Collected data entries
::::::

(** the two bracket keys of [handleKeyboard] *)
Inductive BracketKey : Type := BracketLeft | BracketRight.

Definition handleKeyboard (app : DrawingApp) (k : BracketKey) : DrawingApp :=
  match k with
  | BracketLeft => appSetBrushSize app (Z.max 1 (appBrushSize app - 1))
  | BracketRight => appSetBrushSize app (Z.min 50 (appBrushSize app + 1))
  end.

(** the application after its constructor and [init] *)
Definition newApp (width height : Z) : DrawingApp :=
  mkApp 5 (Some (newEngine width height)).

(* ================================================================== *)
(** * Statement-side definitions and example inputs *)
(* ================================================================== *)

(** The statement side: the most recent raw label, and a window that is
    full and uniform (the last [N] entries read from the newest end). *)
Definition mostRecent (h : list GestureLabel) : option GestureLabel :=
  hd_error (rev h).

Definition uniformWindow (h : list GestureLabel) (N : nat) : Prop :=
  (N <= length h)%nat /\ exists g, firstn N (rev h) = repeat g N.

(** A hand with the four fingers up and the thumb folded onto the wrist. *)
Definition fourFingersUp : list Landmark :=
  map (fun i : nat =>
         if existsb (Nat.eqb i) [8; 12; 16; 20]%nat
         then mkLandmark (Fin (1 # 2)) (Fin (3 # 10))
         else mkLandmark (Fin (1 # 2)) (Fin (1 # 2)))
      (seq 0 21).

(** Two fan draws for the examples: the call refused (no pixel), and the
    call served with the fan over the pixel of the window corner, where
    the vertices of both vertex buffers lie. *)
Definition noFan (i j : Z) : bool := false.

Definition cornerFan (height : Z) (i j : Z) : bool :=
  (i =? 0)%Z && (j =? height - 1)%Z.

(** The fields a render pass leaves alone. *)
Definition sameControl (e e' : DrawingEngine) : Prop :=
  canvasWidth e' = canvasWidth e /\ canvasHeight e' = canvasHeight e /\
  currentTool e' = currentTool e /\ currentColor e' = currentColor e /\
  brushSize e' = brushSize e /\ isDrawing e' = isDrawing e /\
  lastPoint e' = lastPoint e /\ pressure e' = pressure e /\
  strokePoints e' = strokePoints e /\
  smoothingFactor e' = smoothingFactor e /\
  frontTexture e' = frontTexture e /\ backTexture e' = backTexture e /\
  frontFramebuffer e' = frontFramebuffer e /\
  backFramebuffer e' = backFramebuffer e.

(** The statement side of the boundary validation: a coordinate that is
    not finite, or a finite centre outside [0, width] x [0, height]. *)
Definition nonFinite (a : number) : Prop := a = NaN \/ a = PInf \/ a = NInf.

Definition outsideSurface (e : DrawingEngine) (x y : Q) : Prop :=
  x < 0 \/ inject_Z (canvasWidth e) < x \/
  y < 0 \/ inject_Z (canvasHeight e) < y.

Definition badCentre (e : DrawingEngine) (x y : number) : Prop :=
  nonFinite x \/ nonFinite y \/
  exists qx qy, x = Fin qx /\ y = Fin qy /\ outsideSurface e qx qy.

(** the blend of [smoothPoint], on finite coordinates *)
Definition blendToward (prev raw factor : Q) : Q :=
  prev + (raw - prev) * factor.

(** the engine [continueStroke] hands to [drawLine]: pressure set and the
    new point recorded *)
Definition recorded (e : DrawingEngine) (pt : Point) (p : number)
  : DrawingEngine :=
  withStrokePoints (setPressure e p)
    (strokePoints e ++ [mkStrokePoint (px pt) (py pt) p]).

(** what the passes of a stamp do to an image: the quad of [copyTexture]
    and the fan of [drawPoint] *)
Definition afterCopy (width height : Z) (dst : Image) : Image :=
  fun i j =>
    if quadCovers width height i j
    then blend defaultBlend mainFragment (dst i j)
    else dst i j.

Definition afterFan (fanCovers : Z -> Z -> bool) (t : Tool) (dst : Image)
  : Image :=
  fun i j =>
    if fanCovers i j then blend (blendFunc t) mainFragment (dst i j)
    else dst i j.

(** as many seeds as stamps were issued between [e] and [e'] *)
Definition seedPerStamp (e e' : DrawingEngine) : Prop :=
  (seedCount (gl e') + stampCount (gl e)
   = stampCount (gl e') + seedCount (gl e))%nat.

(** the engine of an 800 x 600 canvas, fresh from its constructor *)
Definition engine0 : DrawingEngine := newEngine 800 600.

(** a stroke of two samples ten pixels apart *)
Definition strokeA : list Call :=
  [CStartStroke (Fin 10) (Fin 10) (Fin 1);
   CContinueStroke (Fin 20) (Fin 10) (Fin 1)].

(** the engine in a stroke that has recorded two points *)
Definition afterTwoPoints : DrawingEngine :=
  match run noFan engine0 strokeA with
  | Some e => e
  | None => engine0
  end.

(** an image of one colour *)
Definition uniformImage (p : Pixel) : Image := fun _ _ => p.




Definition inBrushRange (n : Z) : Prop := (1 <= n <= 50)%Z.

(** the engine's brush size follows the application's *)
Definition brushInSync (app : DrawingApp) : Prop :=
  match drawingEngine app with
  | Some e => brushSize e = appBrushSize app
  | None => True
  end.

(* ================================================================== *)
(** * Pixels (statement side) *)
(* ================================================================== *)

(** a colour a texture can hold: every component in [0, 1] *)
Definition validPixel (p : Pixel) : Prop :=
  (0 <= red p <= 1) /\ (0 <= green p <= 1) /\
  (0 <= blue p <= 1) /\ (0 <= alpha p <= 1).

(** the same colour, component by component *)
Definition pixelEq (p q : Pixel) : Prop :=
  red p == red q /\ green p == green q /\
  blue p == blue q /\ alpha p == alpha q.

(* ================================================================== *)
(** * Invariants of the drawing engine (statement side) *)
(* ================================================================== *)

(** the range [setPressure] clamps to *)
Definition pressureInRange (e : DrawingEngine) : Prop :=
  exists q, pressure e = Fin q /\ 1 # 10 <= q <= 1.

(** a call whose pressure sample, if it has one, is not [NaN] *)
Definition definedSample (c : Call) : bool :=
  match c with
  | CStartStroke _ _ p | CContinueStroke _ _ p => negb (isNaN p)
  | _ => true
  end.

(** A stroke in progress has a last point, which is the last recorded
    stroke point; an idle engine has neither. *)
Definition strokeState (e : DrawingEngine) : Prop :=
  if isDrawing e
  then exists lp sp,
      lastPoint e = Some lp /\ last_elem (strokePoints e) = Some sp /\
      sx sp = px lp /\ sy sp = py lp
  else lastPoint e = None /\ strokePoints e = [].

(** An image whose pixels are colours a texture can hold, and whose
    pixel under the quad of [copyTexture] is opaque unless the fan draw
    reaches it. *)
Definition settledImage (fanCovers : Z -> Z -> bool) (width height : Z)
    (img : Image) : Prop :=
  forall i j,
    validPixel (img i j) /\
    (quadCovers width height i j = true -> fanCovers i j = false ->
     alpha (img i j) == 1).

Definition texturesSettled (fanCovers : Z -> Z -> bool) (e : DrawingEngine)
  : Prop :=
  settledImage fanCovers (canvasWidth e) (canvasHeight e) (frontImage e) /\
  settledImage fanCovers (canvasWidth e) (canvasHeight e) (backImage e).

(** an image that is white at every pixel *)
Definition whiteImage (img : Image) : Prop :=
  forall i j, pixelEq (img i j) white.

(** a call that selects no tool outside [allowed] *)
Definition callAllowed (allowed : Tool -> bool) (c : Call) : bool :=
  match c with
  | CSetTool t => allowed t
  | _ => true
  end.

(** The render-target invariant, a tool among [allowed], and a property
    [I] of images that holds of the front and of the back image. *)
Definition keepsImages (allowed : Tool -> bool)
    (I : Z -> Z -> Image -> Prop) (e : DrawingEngine) : Prop :=
  wellFormed e /\ allowed (currentTool e) = true /\
  I (canvasWidth e) (canvasHeight e) (frontImage e) /\
  I (canvasWidth e) (canvasHeight e) (backImage e).

Definition anyTool (t : Tool) : bool := true.

Definition isPen (t : Tool) : bool := negb (isEraser t).

(** the calls that commit or reset the image *)
Definition changesFront (c : Call) : bool :=
  match c with
  | CEndStroke | CClear => true
  | _ => false
  end.

(* ================================================================== *)
(** * The camera pipeline (camera-gesture.js) *)
(* ================================================================== *)

(** How a call ends: it returns, it throws, or its loop never ends. *)
Inductive Outcome (A : Type) : Type :=
| Done (a : A)
| Throws
| Hangs.

Arguments Done {A} a.
Arguments Throws {A}.
Arguments Hangs {A}.

(** The fields of a [CameraGestureDetector] that the gesture pipeline
    reads and writes.  [None] for [currentGesture] is [undefined]. *)
Record Detector : Type := mkDetector {
  detIsDrawing : bool;
  currentGesture : option GestureLabel;
  detHistory : list GestureLabel;
  stabilityFrames : nat;
  lastFingerPos : option Point;
  detEngine : DrawingEngine
}.

(** the detector after its constructor, on a given engine; the window
    [gestureStabilityFrames] is 1 in the source *)
Definition newDetector (engine : DrawingEngine) (window : nat) : Detector :=
  mkDetector false (Some none) [] window None engine.

(** [drawingGestures.includes(g)] of [handleDrawingMovement] *)
Definition isDrawingGesture (g : option GestureLabel) : bool :=
  match g with
  | Some point | Some draw | Some peace | Some palm | Some three => true
  | _ => false
  end.

Definition gesture_eqb (a b : option GestureLabel) : bool :=
  match a, b with
  | Some x, Some y => label_eqb x y
  | None, None => true
  | _, _ => false
  end.

(** What a tap on a zone of [setupTapZones] does to the engine: a tool
    or colour button is clicked ([selectTool], [selectColor]), the clear
    button is clicked and [clearCanvas] is called once more, the slider
    is set ([setBrushSize]). *)
Inductive UiAction : Type :=
| UiTool (t : Tool)
| UiColor (r g b : Q)
| UiClear
| UiBrush (size : Z).

Definition uiEffect (a : UiAction) (e : DrawingEngine) : DrawingEngine :=
  match a with
  | UiTool t => setTool e t
  | UiColor r g b => setColor e r g b
  | UiClear => clear (clear e)
  | UiBrush size => setBrushSize e size
  end.

Definition withDetEngine (d : Detector) (e : DrawingEngine) : Detector :=
  mkDetector (detIsDrawing d) (currentGesture d) (detHistory d)
    (stabilityFrames d) (lastFingerPos d) e.

(** [endDrawing] *)
Definition endDrawing (d : Detector) : Detector :=
  if negb (detIsDrawing d) then d
  else mkDetector false (currentGesture d) (detHistory d)
         (stabilityFrames d) None (endStroke (detEngine d)).

(** [handleGestureChange(gesture)] *)
Definition handleGestureChange (d : Detector) (gesture : option GestureLabel)
  : Detector :=
  match gesture with
  | Some point | Some draw | Some peace | Some three =>
      withDetEngine d (setTool (detEngine d) Pen)
  | Some palm => withDetEngine d (setTool (detEngine d) Eraser)
  | Some rock | Some tap | Some fist => endDrawing d
  | Some none | None => endDrawing d
  end.

Section Camera.

Variable fanCovers : Z -> Z -> bool.

(** [startDrawing(fingerPos)]: the stroke starts at the mapped finger
    position with pressure 1 *)
Definition startDrawing (d : Detector) (fingerPos : Landmark) : Detector :=
  if detIsDrawing d then d
  else
    let e := detEngine d in
    let x := mapX (lx fingerPos) (ofZ (canvasWidth e)) in
    let y := mapY (ly fingerPos) (ofZ (canvasHeight e)) in
    mkDetector true (currentGesture d) (detHistory d) (stabilityFrames d)
      (lastFingerPos d) (startStroke fanCovers e x y (Fin 1)).

(** [continueDrawing(x, y)] *)
Definition continueDrawing (d : Detector) (x y : number)
  : Outcome Detector :=
  if negb (detIsDrawing d) then Done d
  else
    match continueStroke fanCovers (detEngine d) x y (Fin 1) with
    | Some e => Done (withDetEngine d e)
    | None => Hangs
    end.

(** [handleDrawingMovement(landmarks)], for the landmark of the index
    tip; [tapped] is what [performTap] hits in this frame, if anything
    (a zone under the cursor, the cooldown over) *)
Definition handleDrawingMovement (d : Detector) (indexTip : Landmark)
    (tapped : option UiAction) : Outcome Detector :=
  let e := detEngine d in
  let canvasX := mapX (lx indexTip) (ofZ (canvasWidth e)) in
  let canvasY := mapY (ly indexTip) (ofZ (canvasHeight e)) in
  if isDrawingGesture (currentGesture d) && negb (detIsDrawing d)
  then Done (startDrawing d indexTip)
  else
    match (if detIsDrawing d then continueDrawing d canvasX canvasY
           else Done d) with
    | Done d1 =>
        let d2 :=
          match tapped with
          | Some a =>
              if gesture_eqb (currentGesture d1) (Some tap)
              then withDetEngine d1 (uiEffect a (detEngine d1))
              else d1
          | None => d1
          end in
        Done (mkDetector (detIsDrawing d2) (currentGesture d2)
                (detHistory d2) (stabilityFrames d2)
                (Some (mkPoint canvasX canvasY)) (detEngine d2))
    | Throws => Throws
    | Hangs => Hangs
    end.

(** [processGestures(landmarks)]: one frame with a hand *)
Definition processGestures (d : Detector) (landmarks : list Landmark)
    (tapped : option UiAction) : Outcome Detector :=
  match recognizeGesture landmarks, nth_error landmarks 8 with
  | Some gesture, Some indexTip =>
      let h := pushHistory (detHistory d) (stabilityFrames d) gesture in
      let stableGesture := getStableGesture h (stabilityFrames d) in
      let d1 := mkDetector (detIsDrawing d) (currentGesture d) h
                  (stabilityFrames d) (lastFingerPos d) (detEngine d) in
      let d2 :=
        if gesture_eqb stableGesture (currentGesture d1) then d1
        else handleGestureChange
               (mkDetector (detIsDrawing d1) stableGesture (detHistory d1)
                  (stabilityFrames d1) (lastFingerPos d1) (detEngine d1))
               stableGesture in
      if gesture_eqb stableGesture (Some none) then Done d2
      else handleDrawingMovement d2 indexTip tapped
  | _, _ => Throws
  end.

::::::

* _Exercise_
A word-for-word copy of the lines above from the one with "Inductive BracketKey : Type" through the one with "map (fun i : nat =>", inclusive, is the only output wanted.

* _Solution to the exercise_
Inductive BracketKey : Type := BracketLeft | BracketRight.

Definition handleKeyboard (app : DrawingApp) (k : BracketKey) : DrawingApp :=
  match k with
  | BracketLeft => appSetBrushSize app (Z.max 1 (appBrushSize app - 1))
  | BracketRight => appSetBrushSize app (Z.min 50 (appBrushSize app + 1))
  end.

(** the application after its constructor and [init] *)
Definition newApp (width height : Z) : DrawingApp :=
  mkApp 5 (Some (newEngine width height)).

(* ================================================================== *)
(** * Statement-side definitions and example inputs *)
(* ================================================================== *)

(** The statement side: the most recent raw label, and a window that is
    full and uniform (the last [N] entries read from the newest end). *)
Definition mostRecent (h : list GestureLabel) : option GestureLabel :=
  hd_error (rev h).

Definition uniformWindow (h : list GestureLabel) (N : nat) : Prop :=
  (N <= length h)%nat /\ exists g, firstn N (rev h) = repeat g N.

(** A hand with the four fingers up and the thumb folded onto the wrist. *)
Definition fourFingersUp : list Landmark :=
  map (fun i : nat =>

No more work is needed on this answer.